▶ About this task: Would you set down every line of the data below exactly as it reads?
+++ Records
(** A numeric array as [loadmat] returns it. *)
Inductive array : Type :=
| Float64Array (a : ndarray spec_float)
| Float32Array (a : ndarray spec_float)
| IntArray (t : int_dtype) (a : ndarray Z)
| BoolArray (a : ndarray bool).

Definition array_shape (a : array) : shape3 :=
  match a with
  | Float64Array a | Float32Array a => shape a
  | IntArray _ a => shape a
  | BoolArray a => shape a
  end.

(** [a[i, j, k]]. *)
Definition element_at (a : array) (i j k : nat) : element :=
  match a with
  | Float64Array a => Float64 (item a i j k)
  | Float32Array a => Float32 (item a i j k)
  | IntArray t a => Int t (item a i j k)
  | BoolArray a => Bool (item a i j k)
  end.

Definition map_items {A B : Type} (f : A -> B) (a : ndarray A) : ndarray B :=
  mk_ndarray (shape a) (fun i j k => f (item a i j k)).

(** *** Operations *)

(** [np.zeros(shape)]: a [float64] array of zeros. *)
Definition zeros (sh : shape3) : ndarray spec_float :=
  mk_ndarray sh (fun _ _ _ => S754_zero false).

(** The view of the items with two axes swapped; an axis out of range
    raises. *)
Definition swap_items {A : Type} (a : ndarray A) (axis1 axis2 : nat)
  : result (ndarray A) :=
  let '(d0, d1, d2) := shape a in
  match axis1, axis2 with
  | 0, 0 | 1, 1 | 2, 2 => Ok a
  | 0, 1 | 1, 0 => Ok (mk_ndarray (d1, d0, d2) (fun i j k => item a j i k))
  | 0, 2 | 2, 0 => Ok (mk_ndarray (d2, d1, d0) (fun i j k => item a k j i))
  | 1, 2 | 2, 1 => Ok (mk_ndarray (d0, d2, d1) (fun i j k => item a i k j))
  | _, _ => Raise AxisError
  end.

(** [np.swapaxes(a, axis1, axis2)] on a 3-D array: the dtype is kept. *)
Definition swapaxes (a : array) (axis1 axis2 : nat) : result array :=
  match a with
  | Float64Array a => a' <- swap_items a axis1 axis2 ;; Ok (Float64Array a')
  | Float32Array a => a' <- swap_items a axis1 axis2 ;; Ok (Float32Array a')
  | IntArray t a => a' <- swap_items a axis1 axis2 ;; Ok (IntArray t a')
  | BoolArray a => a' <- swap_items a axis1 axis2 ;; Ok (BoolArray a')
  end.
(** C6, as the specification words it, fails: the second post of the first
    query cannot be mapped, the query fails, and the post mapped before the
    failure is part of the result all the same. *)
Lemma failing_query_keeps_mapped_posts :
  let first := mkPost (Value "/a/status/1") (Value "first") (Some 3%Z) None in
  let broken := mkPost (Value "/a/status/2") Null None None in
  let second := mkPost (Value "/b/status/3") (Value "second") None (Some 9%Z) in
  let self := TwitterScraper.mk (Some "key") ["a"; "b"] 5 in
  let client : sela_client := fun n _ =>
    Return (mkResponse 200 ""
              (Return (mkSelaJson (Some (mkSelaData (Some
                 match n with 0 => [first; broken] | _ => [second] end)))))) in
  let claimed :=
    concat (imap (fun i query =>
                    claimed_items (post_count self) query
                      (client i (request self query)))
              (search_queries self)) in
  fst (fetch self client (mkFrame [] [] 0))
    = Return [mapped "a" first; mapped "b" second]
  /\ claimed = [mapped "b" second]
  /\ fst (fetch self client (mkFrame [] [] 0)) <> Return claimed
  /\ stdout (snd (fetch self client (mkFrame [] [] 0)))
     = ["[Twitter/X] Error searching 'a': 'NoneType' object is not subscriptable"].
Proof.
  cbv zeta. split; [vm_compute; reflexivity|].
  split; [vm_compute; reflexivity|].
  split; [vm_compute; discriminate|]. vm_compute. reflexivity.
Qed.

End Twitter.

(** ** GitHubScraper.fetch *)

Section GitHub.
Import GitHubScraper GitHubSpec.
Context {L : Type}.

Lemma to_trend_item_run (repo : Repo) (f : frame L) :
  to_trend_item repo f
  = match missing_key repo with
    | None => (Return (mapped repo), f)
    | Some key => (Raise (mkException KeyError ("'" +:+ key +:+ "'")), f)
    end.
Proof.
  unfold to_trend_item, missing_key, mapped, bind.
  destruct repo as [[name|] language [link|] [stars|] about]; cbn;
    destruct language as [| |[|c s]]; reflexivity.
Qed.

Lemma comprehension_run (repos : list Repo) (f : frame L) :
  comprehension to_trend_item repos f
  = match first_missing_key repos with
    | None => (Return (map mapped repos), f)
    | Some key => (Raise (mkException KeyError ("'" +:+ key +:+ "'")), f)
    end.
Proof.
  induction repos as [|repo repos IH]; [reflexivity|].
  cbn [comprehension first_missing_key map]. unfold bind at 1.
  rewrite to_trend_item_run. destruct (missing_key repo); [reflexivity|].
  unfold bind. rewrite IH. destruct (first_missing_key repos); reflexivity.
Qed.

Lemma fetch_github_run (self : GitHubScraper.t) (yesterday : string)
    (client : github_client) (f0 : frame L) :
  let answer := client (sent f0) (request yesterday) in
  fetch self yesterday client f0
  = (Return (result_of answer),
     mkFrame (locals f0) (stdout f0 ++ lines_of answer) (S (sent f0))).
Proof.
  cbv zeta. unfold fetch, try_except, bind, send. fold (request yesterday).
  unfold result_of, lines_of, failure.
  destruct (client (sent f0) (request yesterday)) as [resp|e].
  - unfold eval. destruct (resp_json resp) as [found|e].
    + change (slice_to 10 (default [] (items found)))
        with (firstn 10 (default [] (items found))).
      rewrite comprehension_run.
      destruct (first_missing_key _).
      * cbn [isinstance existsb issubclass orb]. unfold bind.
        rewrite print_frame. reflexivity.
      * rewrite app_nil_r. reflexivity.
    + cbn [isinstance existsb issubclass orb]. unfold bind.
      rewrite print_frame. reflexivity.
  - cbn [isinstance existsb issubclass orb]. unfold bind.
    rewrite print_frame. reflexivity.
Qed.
++++++
▶ Output of the exercise:
(** A numeric array as [loadmat] returns it. *)
Inductive array : Type :=
| Float64Array (a : ndarray spec_float)
| Float32Array (a : ndarray spec_float)
| IntArray (t : int_dtype) (a : ndarray Z)
| BoolArray (a : ndarray bool).

Definition array_shape (a : array) : shape3 :=
  match a with
  | Float64Array a | Float32Array a => shape a
  | IntArray _ a => shape a
  | BoolArray a => shape a
  end.

(** [a[i, j, k]]. *)
Definition element_at (a : array) (i j k : nat) : element :=
  match a with
  | Float64Array a => Float64 (item a i j k)
  | Float32Array a => Float32 (item a i j k)
  | IntArray t a => Int t (item a i j k)
  | BoolArray a => Bool (item a i j k)
  end.

Definition map_items {A B : Type} (f : A -> B) (a : ndarray A) : ndarray B :=
  mk_ndarray (shape a) (fun i j k => f (item a i j k)).

(** *** Operations *)

(** [np.zeros(shape)]: a [float64] array of zeros. *)
Definition zeros (sh : shape3) : ndarray spec_float :=
  mk_ndarray sh (fun _ _ _ => S754_zero false).

(** The view of the items with two axes swapped; an axis out of range
    raises. *)
Definition swap_items {A : Type} (a : ndarray A) (axis1 axis2 : nat)
  : result (ndarray A) :=
  let '(d0, d1, d2) := shape a in
  match axis1, axis2 with
  | 0, 0 | 1, 1 | 2, 2 => Ok a
  | 0, 1 | 1, 0 => Ok (mk_ndarray (d1, d0, d2) (fun i j k => item a j i k))
  | 0, 2 | 2, 0 => Ok (mk_ndarray (d2, d1, d0) (fun i j k => item a k j i))
  | 1, 2 | 2, 1 => Ok (mk_ndarray (d0, d2, d1) (fun i j k => item a i k j))
  | _, _ => Raise AxisError
  end.

(** [np.swapaxes(a, axis1, axis2)] on a 3-D array: the dtype is kept. *)
Definition swapaxes (a : array) (axis1 axis2 : nat) : result array :=
  match a with
  | Float64Array a => a' <- swap_items a axis1 axis2 ;; Ok (Float64Array a')
  | Float32Array a => a' <- swap_items a axis1 axis2 ;; Ok (Float32Array a')
  | IntArray t a => a' <- swap_items a axis1 axis2 ;; Ok (IntArray t a')
  | BoolArray a => a' <- swap_items a axis1 axis2 ;; Ok (BoolArray a')
  end.
(** C6, as the specification words it, fails: the second post of the first
    query cannot be mapped, the query fails, and the post mapped before the
    failure is part of the result all the same. *)
Lemma failing_query_keeps_mapped_posts :
  let first := mkPost (Value "/a/status/1") (Value "first") (Some 3%Z) None in
  let broken := mkPost (Value "/a/status/2") Null None None in
  let second := mkPost (Value "/b/status/3") (Value "second") None (Some 9%Z) in
  let self := TwitterScraper.mk (Some "key") ["a"; "b"] 5 in
  let client : sela_client := fun n _ =>
    Return (mkResponse 200 ""
              (Return (mkSelaJson (Some (mkSelaData (Some
                 match n with 0 => [first; broken] | _ => [second] end)))))) in
  let claimed :=
    concat (imap (fun i query =>
                    claimed_items (post_count self) query
                      (client i (request self query)))
              (search_queries self)) in
  fst (fetch self client (mkFrame [] [] 0))
    = Return [mapped "a" first; mapped "b" second]
  /\ claimed = [mapped "b" second]
  /\ fst (fetch self client (mkFrame [] [] 0)) <> Return claimed
  /\ stdout (snd (fetch self client (mkFrame [] [] 0)))
     = ["[Twitter/X] Error searching 'a': 'NoneType' object is not subscriptable"].
Proof.
  cbv zeta. split; [vm_compute; reflexivity|].
  split; [vm_compute; reflexivity|].
  split; [vm_compute; discriminate|]. vm_compute. reflexivity.
Qed.

End Twitter.

(** ** GitHubScraper.fetch *)

Section GitHub.
Import GitHubScraper GitHubSpec.
Context {L : Type}.

Lemma to_trend_item_run (repo : Repo) (f : frame L) :
  to_trend_item repo f
  = match missing_key repo with
    | None => (Return (mapped repo), f)
    | Some key => (Raise (mkException KeyError ("'" +:+ key +:+ "'")), f)
    end.
Proof.
  unfold to_trend_item, missing_key, mapped, bind.
  destruct repo as [[name|] language [link|] [stars|] about]; cbn;
    destruct language as [| |[|c s]]; reflexivity.
Qed.

Lemma comprehension_run (repos : list Repo) (f : frame L) :
  comprehension to_trend_item repos f
  = match first_missing_key repos with
    | None => (Return (map mapped repos), f)
    | Some key => (Raise (mkException KeyError ("'" +:+ key +:+ "'")), f)
    end.
Proof.
  induction repos as [|repo repos IH]; [reflexivity|].
  cbn [comprehension first_missing_key map]. unfold bind at 1.
  rewrite to_trend_item_run. destruct (missing_key repo); [reflexivity|].
  unfold bind. rewrite IH. destruct (first_missing_key repos); reflexivity.
Qed.

Lemma fetch_github_run (self : GitHubScraper.t) (yesterday : string)
    (client : github_client) (f0 : frame L) :
  let answer := client (sent f0) (request yesterday) in
  fetch self yesterday client f0
  = (Return (result_of answer),
     mkFrame (locals f0) (stdout f0 ++ lines_of answer) (S (sent f0))).
Proof.
  cbv zeta. unfold fetch, try_except, bind, send. fold (request yesterday).
  unfold result_of, lines_of, failure.
  destruct (client (sent f0) (request yesterday)) as [resp|e].
  - unfold eval. destruct (resp_json resp) as [found|e].
    + change (slice_to 10 (default [] (items found)))
        with (firstn 10 (default [] (items found))).
      rewrite comprehension_run.
      destruct (first_missing_key _).
      * cbn [isinstance existsb issubclass orb]. unfold bind.
        rewrite print_frame. reflexivity.
      * rewrite app_nil_r. reflexivity.
    + cbn [isinstance existsb issubclass orb]. unfold bind.
      rewrite print_frame. reflexivity.
  - cbn [isinstance existsb issubclass orb]. unfold bind.
    rewrite print_frame. reflexivity.
Qed.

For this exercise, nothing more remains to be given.